Unlike paintings and sculptures grouped together under one roof, each work of performing arts requires a decision and, in most cases, an expense. The shape of our personal gallery only becomes clear when examined over time.
At the end of 2017, I sat down to try to reconstruct my year in theatregoing. To the best of my recollection, and with the help of a stack of programmes and ticket stubs, I saw 107 shows. That is certainly more than the casual theatregoer, but much less than professional critics.
Even though this works out to be slightly less than one show every three days, I thought the count might have been 20 or 30 shows higher. At certain times of the year, it feels as if I’m going to the theatre every night.
That said, I was chastened and disappointed when I reviewed this list. Not because it wasn’t longer – that was merely a surprise. But in looking back, I found the programme I had curated for myself was narrower in terms of a range of experiences than what I had aspired to. Only one quarter of the shows were written by women, only 15% were by artists of colour.
Having made these calculations almost six months ago, I had quietly put them away in shame, save for retaining their lesson about the relative homogeneity of my theatregoing. As I have decided what to see since then I haven’t set myself any quotas, but I am conscious of wanting my 2018 “stats” to be better than those in 2017.
This comes to mind in the midst of my current run of theatregoing, because my most recent choices – based on time, interest and availability – would suggest I’m opening myself up to the wider variety of voices for which I often advocate. On a business trip to California, I squeezed in one show: David Henry Hwang and Jeanine Tesori’s genre-busting musical Soft Power, in its premiere at the Center Theatre Group’s Ahmanson Theatre in Los Angeles.
Since returning from the trip, I’ve seen Lauren Yee’s The Great Leap at the Atlantic Theatre Company and Idris Goodwin and Kevin Coval’s This is Modern Art from the company Blessed Unrest.
This evening I get to – at last – see Antoinette Nwandu’s Pass Over at Lincoln Center Theater’s LCT3, the first show I’ve seen in that space, which has been open for several years. On Monday I revisit Mike Lew’s high school version of Richard III, Teenage Dick, at the Public Theater, having previously seen a brief lab run a couple of years ago.
As I mention these works by artists of colour, it’s not as if I’ve declared a moratorium on works by white writers, because mixed in among those mentioned above have been a revival of The Will Rogers Follies at Goodspeed Musicals in Connecticut and Kate Scelsa’s satire Everyone’s Fine with Virginia Woolf from the company Elevator Repair Service.
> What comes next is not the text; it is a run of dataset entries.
(* ===== verification/EngineStream.v ===== *)
(** The audio stream of an accepted plan: the lanes are read in step with the
    output, every sample of the output mixes the sources that exact time puts
    there, and the stream is complete. *)
From stdpp Require Import base list strings gmap sorting.
From Stdlib Require Import ZArith QArith Lia.
From S2P Require Import Prelude GoText Exact EditModel Timeline EditRanges EditValidate RenderContract.
From S2P Require Import EngineLanes EngineDecode EngineAssign EngineAudio EngineMix EngineBindings.
Open Scope Z_scope.

(** A run in which only the last request reaches the last ordinal *)
Definition tail_unshared (run : DecodeRun) : Prop :=
  forall rs r r' rs', dr_Requests run = rs ++ r :: r' :: rs' -> dq_LastOrdinal r < dr_LastOrdinal run.

#[export] Instance plays_dec i input k : Decision (plays i input k).
Proof.
  unfold plays, covers. apply and_dec; [|apply _]. apply and_dec.
  - destruct (Qlt_le_dec (sample_Q k) (start_Q (ra_TimelineRange i))) as [Hl|Hl]; [right; by apply Qlt_not_le|by left].
  - destruct (Qlt_le_dec (sample_Q k) (end_Q (ra_TimelineRange i))) as [Hl|Hl]; [by left|right; by apply Qle_not_lt].
Defined.

(** Selecting by increasing positions is selecting from the whole list. *)
Lemma omap_positions {A B} (f : A -> option B) (l : list A) : forall start js,
  StronglySorted Nat.lt js -> (forall n x, l !! n = Some x -> (start + n)%nat ∈ js <-> is_Some (f x)) ->
  (forall j, j ∈ js -> (start <= j < start + length l)%nat) -> omap (fun j => l !! (j - start)%nat ≫= f) js = omap f l.
Proof.
  induction l as [|x l IH]; intros start js Hs Hiff Hb.
  { destruct js as [|j js]; [done|]. specialize (Hb j (list_elem_of_here _ _)). cbn in Hb. lia. }
  assert (Htail : forall js', StronglySorted Nat.lt js' -> (forall j, j ∈ js' <-> j ∈ js /\ j <> start) ->
    omap (fun j => (x :: l) !! (j - start)%nat ≫= f) js' = omap f l).
  { intros js' Hs' Hel. rewrite <- (IH (S start) js' Hs').
    - assert (Hge : forall j, j ∈ js' -> (S start <= j)%nat) by (intros j [Hj ?]%Hel; specialize (Hb j Hj); lia).
      clear Hs' Hel. induction js' as [|j js' IHj]; [done|]. cbn. specialize (Hge j (list_elem_of_here _ _)) as Hj.
      replace (j - start)%nat with (S (j - S start)) by lia. cbn. rewrite IHj; [done|]. intros j' Hj'. apply Hge. by apply list_elem_of_further.
    - intros n y Hn. rewrite Hel, <- (Hiff (S n) y Hn). rewrite Nat.add_succ_r. cbn. split; [by intros [? _]|]. intros ?. split; [done|lia].
    - intros j [Hj Hne]%Hel. specialize (Hb j Hj). cbn in Hb. lia. }
  specialize (Hiff 0%nat x eq_refl) as H0. rewrite Nat.add_0_r in H0. cbn [omap list_omap]. destruct (f x) as [y|] eqn:Ef.
  - assert (Hin : start ∈ js) by (apply H0; eauto). destruct js as [|j js]; [by apply not_elem_of_nil in Hin|].
    inversion Hs as [|? ? Hs' Hf]; subst. rewrite Forall_forall in Hf.
    assert (j = start) as ->.
    { apply elem_of_cons in Hin as [->|Hin]; [done|]. specialize (Hf start Hin). specialize (Hb j (list_elem_of_here _ _)). lia. }
    cbn. rewrite Nat.sub_diag. cbn. rewrite Ef. f_equal. apply Htail; [done|]. intros j. rewrite elem_of_cons. split.
    + intros Hj. specialize (Hf j Hj). split; [by right|lia].
    + by intros [[->|?] ?].
  - apply Htail; [done|]. intros j. split; [|by intros [? _]]. intros Hj. split; [done|]. intros ->. apply H0 in Hj as [? ?]. done.
Qed.

(** One stereo frame of the output: each channel is the exact sum of the
    samples times their gains, rounded half to even and limited to 16 bits. *)
Definition mix_frame (layers : list (StereoPCM16 * Z)) (frame : list Z) : Prop :=
  exists l r, nearest_even (dot ((fun x => (st_Left x.1, x.2)) <$> layers)) (2 ^ 31) l /\
    nearest_even (dot ((fun x => (st_Right x.1, x.2)) <$> layers)) (2 ^ 31) r /\
    frame = put_int16 (saturate l) ++ put_int16 (saturate r).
This weekend I will see the transfer of Girls and Boys  from the Royal Court and the Public Theater’s Othello in Central Park. But overall, the first 18 days of June would suggest I am curating a more diverse slate for myself.
As someone who has worked in theatre my whole life, I have been extremely privileged to see more productions than my income could have ever supported – whether that was through reciprocity among theatre companies, my eight-year tenure at the American Theatre Wing and affiliation with the Tony Awards, or my current role as part-time arts commentator.
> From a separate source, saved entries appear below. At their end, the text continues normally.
(** ** Captions *)

(** The checks of [insertCaptionProvenance] *)
Definition caption_provenance_ok (state : CaptionState) : bool :=
  match prov_Kind (caption_Provenance state), prov_Derivation (caption_Provenance state) with
  | ProvenanceManual, None => true
  | ProvenanceTranscriptDerivation, Some value =>
      is_ok (CaptionDerivationPolicy_Validate (cd_Policy value)) &&
      forallb (fun id => negb (IsZero id)) [cd_SourceExcerptID value; cd_AssetID value; cd_ArtifactID value; cd_SourceStreamID value; cd_ClipID value] &&
      negb (bool_decide (cd_SegmentIDs value = [])) && (length (cd_SegmentIDs value) <=? 256)%nat &&
      (length (cd_CorrectionRevisions value) <=? 256)%nat && equalRepositoryRange (caption_Range state) (cd_DerivedRange value) &&
      bool_decide (caption_Language state = cd_DerivedLanguage value) && bool_decide (caption_Text state = cd_DerivedText value)
  | _, _ => false
  end.

Definition insertCaptionProvenance (state : CaptionState) : Tx unit :=
  _ ← requires repo_invalid (caption_provenance_ok state);
  sql_insert "caption_provenance" db_caption_provenance set_caption_provenance (caption_ID state) (caption_Provenance state).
I don’t intend to skip shows to improve statistics, nor will I compel myself to attend shows that I have no interest in
But, when it comes to advocating for and advancing equity and diversity in the arts, those with privilege must use it thoughtfully, carefully and knowingly. That absolutely applies to what we see, support, and talk or write about.
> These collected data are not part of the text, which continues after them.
(** ** Captions *)

Definition loadCaptionProvenance (captionID : string) : outcome repo_error CaptionProvenance :=
  match db_caption_provenance d !! captionID with
  | None => Fail repo_invalid
  | Some provenance =>
      match prov_Kind provenance with
      | ProvenanceManual => Ok (mkProvenance ProvenanceManual None)
      | ProvenanceOther _ => Fail repo_invalid
      | ProvenanceTranscriptDerivation =>
          match prov_Derivation provenance with
          | None => Fail repo_invalid
          | Some v =>
              sourceExcerptID ← or_fail repo_invalid (ParseID (cd_SourceExcerptID v));
              assetID ← or_fail repo_invalid (ParseID (cd_AssetID v));
              fingerprint ← or_fail repo_invalid (ParseDigest (cd_AcceptedFingerprint v));
              artifactID ← or_fail repo_invalid (ParseID (cd_ArtifactID v));
              streamID ← or_fail repo_invalid (ParseID (cd_SourceStreamID v));
              clipID ← or_fail repo_invalid (ParseID (cd_ClipID v));
              sourceRevision ← or_fail repo_invalid (NewRevision (cd_SourceExcerptRevision v));
              clipRevision ← or_fail repo_invalid (NewRevision (cd_ClipRevision v));
              language ← (match ParseCaptionLanguage (cd_DerivedLanguage v) with Some language => Ok language | None => Fail repo_invalid end);
              clipSourceRange ← or_fail repo_invalid (storedTimeRange (cd_ClipSourceRange v));
              clipTimelineRange ← or_fail repo_invalid (storedTimeRange (cd_ClipTimelineRange v));
              evidenceRange ← or_fail repo_invalid (storedTimeRange (cd_EvidenceSourceRange v));
              derivedRange ← or_fail repo_invalid (storedTimeRange (cd_DerivedRange v));
              minimum ← or_fail repo_invalid (stored_time (cp_MinimumDuration (cd_Policy v)));
              maximum ← or_fail repo_invalid (stored_time (cp_MaximumDuration (cd_Policy v)));
              gap ← or_fail repo_invalid (stored_time (cp_MaximumGap (cd_Policy v)));
              _ ← guard_or repo_invalid (bool_decide (cd_DerivedText v <> ""));
              let policy := mkCaptionPolicy (cp_ID (cd_Policy v)) (cp_MaximumLines (cd_Policy v)) (cp_MaximumLineGraphemes (cd_Policy v))
                minimum maximum gap (cp_MaximumReadingRate (cd_Policy v)) (cp_BoundaryPolicy (cd_Policy v)) (cp_TimingPolicy (cd_Policy v))
                (cp_UnicodeSegmentationID (cd_Policy v)) in
              _ ← or_fail repo_invalid (CaptionDerivationPolicy_Validate policy);
              segments ← loadCaptionDerivationSegments (cd_SegmentIDs v);
              corrections ← loadCaptionDerivationCorrections (cd_CorrectionRevisions v);
              Ok (mkProvenance ProvenanceTranscriptDerivation (Some
                (mkDerivation sourceExcerptID sourceRevision assetID fingerprint artifactID streamID segments corrections clipID clipRevision
                   clipSourceRange clipTimelineRange evidenceRange policy derivedRange language (cd_DerivedText v))))
          end
      end
  end.

Definition loadCaptionState (id : string) : Ld CaptionState :=
  row ← row_of (db_captions d) ca_project_id id;
  revision ← or_stored (NewRevision (ca_revision row));
  rangeValue ← or_stored (storedTimeRange (ca_range row));
  language ← language_or_invalid (ca_language row);
  provenance ← lifts (loadCaptionProvenance (parse_or_zero id));
  mret (mkCaption (parse_or_zero id) revision (parse_or_zero (ca_sequence_id row)) (parse_or_zero (ca_track_id row)) rangeValue language
    (ca_text row) provenance None (ca_tombstoned row)).

Definition ensureCaptionState (id : string) : Ld unit :=
  unless_loaded st_Captions id (caption ← loadCaptionState id; loads (load_Captions (<[id := caption]>))).

Definition range_keys (range : TimeRange) : Ld (string * string) := or_invalid_edit (orderKeys range).

Definition loadCaptionOverlaps (sequenceID trackID : string) (range : TimeRange) (exclude : option string) : Ld unit :=
  '(startKey, endKey) ← range_keys range;
  at_most 512 (select_ids (db_captions d) (fun id row =>
      bool_decide (ca_sequence_id row = sequenceID) && bool_decide (ca_track_id row = trackID) && negb (ca_tombstoned row) &&
      bool_decide (id <> default "" exclude) && str_ltb (ca_start_key row) endKey && str_ltb startKey (ca_end_key row)) ca_start_key 513)
    (fun value => id ← or_stored (ParseID value); ensureCaptionState id).

(** ** Tracks and streams *)

Definition ensureTrackState (id : string) : Ld unit :=
  unless_loaded st_Tracks id (
    row ← row_of (db_tracks d) tk_project_id id;
    revision ← or_stored (NewRevision (tk_revision row));
    loads (load_Tracks (<[id := mkTrack (parse_or_zero id) (parse_or_zero (tk_sequence_id row)) revision (tk_type row)]>))).

Definition ensureSourceStreamState (assetID streamID : string) : Ld unit :=
  streams ← st st_SourceStreams;
  match streams !! streamID with
  | Some current => requires repo_invalid (bool_decide (stream_AssetID current = assetID))
  | None =>
      projectID ← st st_ProjectID;
      match db_source_streams d !! streamID, db_assets d !! assetID with
      | Some row, Some asset =>
          _ ← requires repo_invalid (bool_decide (sm_asset_id row = assetID) && bool_decide (asr_project_id asset = projectID) &&
                negb (asr_tombstoned asset) && bool_decide (asr_accepted_fingerprint asset = Some (sm_fingerprint row)));
          stream ← or_stored (ParseID streamID);
          asset_id ← or_stored (ParseID assetID);
          revision ← or_stored (NewRevision (asr_revision asset));
          match sm_descriptor row with
          | None => fails repo_invalid
          | Some descriptor => loads (load_SourceStreams (<[streamID := mkStream stream asset_id revision descriptor]>))
          end
      | _, _ => fails repo_invalid
      end
  end.

(** ** Clips and link groups *)

Definition decodedClipPlacement (value : option ClipPlacement) : outcome repo_error (option ClipPlacement) :=
  match value with
  | None => Ok None
  | Some placement => _ ← or_fail ErrStored (ClipPlacement_Validate placement); Ok (Some placement)
  end.

Definition loadClipState (id : string) : Ld ClipState :=
  row ← row_of (db_clips d) cl_project_id id;
  revision ← or_stored (NewRevision (cl_revision row));
  sourceRange ← or_stored (storedTimeRange (cl_source_range row));
  timelineRange ← or_stored (storedTimeRange (cl_timeline_range row));
  linkGroupID ← (match cl_link_group_id row with
                 | None => mret None
                 | Some group => parsed ← or_stored (ParseID group); mret (Some parsed)
                 end);
  placement ← lifts (decodedClipPlacement (cl_placement row));
  mret (mkClip (parse_or_zero id) revision (parse_or_zero (cl_sequence_id row)) (parse_or_zero (cl_track_id row))
    (parse_or_zero (cl_asset_id row)) (parse_or_zero (cl_source_stream_id row)) sourceRange timelineRange (cl_enabled row) linkGroupID
    placement (cl_tombstoned row)).

Definition ensureClipState (id : string) : Ld unit :=
  unless_loaded st_Clips id (clip ← loadClipState id; loads (load_Clips (<[id := clip]>))).

Definition loadLinkGroupState (id : string) : Ld LinkGroupState :=
  row ← row_of (db_clip_link_groups d) lg_project_id id;
  parsed ← or_stored (ParseID id);
  sequenceID ← or_stored (ParseID (lg_sequence_id row));
  revision ← or_stored (NewRevision (lg_revision row));
  mret (mkGroup parsed revision sequenceID (lg_tombstoned row)).

Definition ensureLinkGroupState (id : string) : Ld unit :=
  unless_loaded st_LinkGroups id (group ← loadLinkGroupState id; loads (load_LinkGroups (<[id := group]>))).

Definition group_member (projectID sequenceID group : string) (row : clip_row) : bool :=
  bool_decide (cl_project_id row = projectID) && bool_decide (cl_sequence_id row = sequenceID) &&
  bool_decide (cl_link_group_id row = Some group) && negb (cl_tombstoned row).

(** The members are collected after each was loaded. *)
Definition loadLinkGroupMembers (id : string) : Ld unit :=
  unless_loaded st_LinkGroupClips id (
    _ ← ensureLinkGroupState id;
    projectID ← st st_ProjectID;
    sequenceID ← st st_SequenceID;
    let members := select_ids (db_clips d) (fun _ => group_member projectID sequenceID id) (fun _ => "") 65 in
    _ ← at_most 64 members (fun value => member ← or_stored (ParseID value); ensureClipState member);
    loads (load_LinkGroupClips (<[id := members]>))).

Definition loadClipOverlaps (sequenceID trackID : string) (range : TimeRange) : Ld unit :=
  '(startKey, endKey) ← range_keys range;
  at_most 512 (select_ids (db_clips d) (fun _ row =>
      bool_decide (cl_sequence_id row = sequenceID) && bool_decide (cl_track_id row = trackID) && negb (cl_tombstoned row) &&
      str_ltb (cl_start_key row) endKey && str_ltb startKey (cl_end_key row)) cl_start_key 513)
    (fun value => id ← or_stored (ParseID value); ensureClipState id).

Definition ensureClipDependencies (clip : ClipState) : Ld unit :=
  _ ← ensureTrackState (clip_TrackID clip); ensureSourceStreamState (clip_AssetID clip) (clip_SourceStreamID clip).

(** ** Alignments *)

Definition parseAlignmentTarget (row : AlignmentTarget) : outcome repo_error AlignmentTarget :=
  match row with
  | TargetTimeline v =>
      range ← or_fail repo_invalid (storedTimeRange (tt_Range v));
      revision ← or_fail ErrStored (NewRevision (tt_SequenceRevision v));
      Ok (TargetTimeline (mkTimelineTarget revision range))
  | TargetCaption v =>
      range ← or_fail repo_invalid (storedTimeRange (ct_LocalRange v));
      revision ← or_fail ErrStored (NewRevision (ct_CaptionRevision v));
      id ← or_fail ErrStored (ParseID (ct_CaptionID v));
      Ok (TargetCaption (mkCaptionTarget id revision range))
  | TargetClip v =>
      range ← or_fail repo_invalid (storedTimeRange (kt_LocalRange v));
      revision ← or_fail ErrStored (NewRevision (kt_ClipRevision v));
      id ← or_fail ErrStored (ParseID (kt_ClipID v));
      Ok (TargetClip (mkClipTarget id revision range))
  end.

Fixpoint alignment_targets (targets rows : list AlignmentTarget) : outcome repo_error (list AlignmentTarget) :=
  match rows with
  | [] => Ok targets
  | row :: rest =>
      _ ← guard_or repo_invalid (length targets <? 64)%nat;
      target ← parseAlignmentTarget row;
      _ ← guard_or repo_invalid (match targets with [] => true | first :: _ => same_target_type first target end);
      alignment_targets (targets ++ [target]) rest
  end.

Definition loadAlignmentTargets (alignmentID : string) : outcome repo_error (list AlignmentTarget) :=
  targets ← alignment_targets [] (default [] (db_alignment_targets d !! alignmentID));
  _ ← guard_or repo_invalid (negb (bool_decide (targets = [])));
  Ok targets.

Definition ensureAlignmentState (id : string) : Ld unit :=
  unless_loaded st_Alignments id (
    row ← row_of (db_alignments d) ag_project_id id;
    revision ← or_stored (NewRevision (ag_revision row));
    nodeRevision ← or_stored (NewRevision (ag_narrative_node_revision row));
    targets ← lifts (loadAlignmentTargets (parse_or_zero id));
    loads (load_Alignments (<[id := mkAlignment (parse_or_zero id) revision (parse_or_zero (ag_narrative_node_id row)) nodeRevision
      (parse_or_zero (ag_sequence_id row)) targets (ag_status row)]>))).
I didn’t like what my theatregoing said about me when I examined what I saw in 2017. Without making the act of going to the theatre a chore or a statement, I hope 2018 better reflects my beliefs and my values, even while each time I book a show or buy a ticket, I am doing so as a discrete act. I don’t intend to skip shows to improve statistics, nor will I compel myself to attend shows that I have no interest in just to achieve the same goal.
But when I add up my slate at the end of 2018, I hope to find I’ve done better than last year. We can only have a more diverse, more inclusive theatre if all people attend, and speak, about diverse and inclusive work that they experience. We must each make our choices, show by show, production by production, and ultimately hope we are, on average, able to be proud of our decisions and what they tell others about us.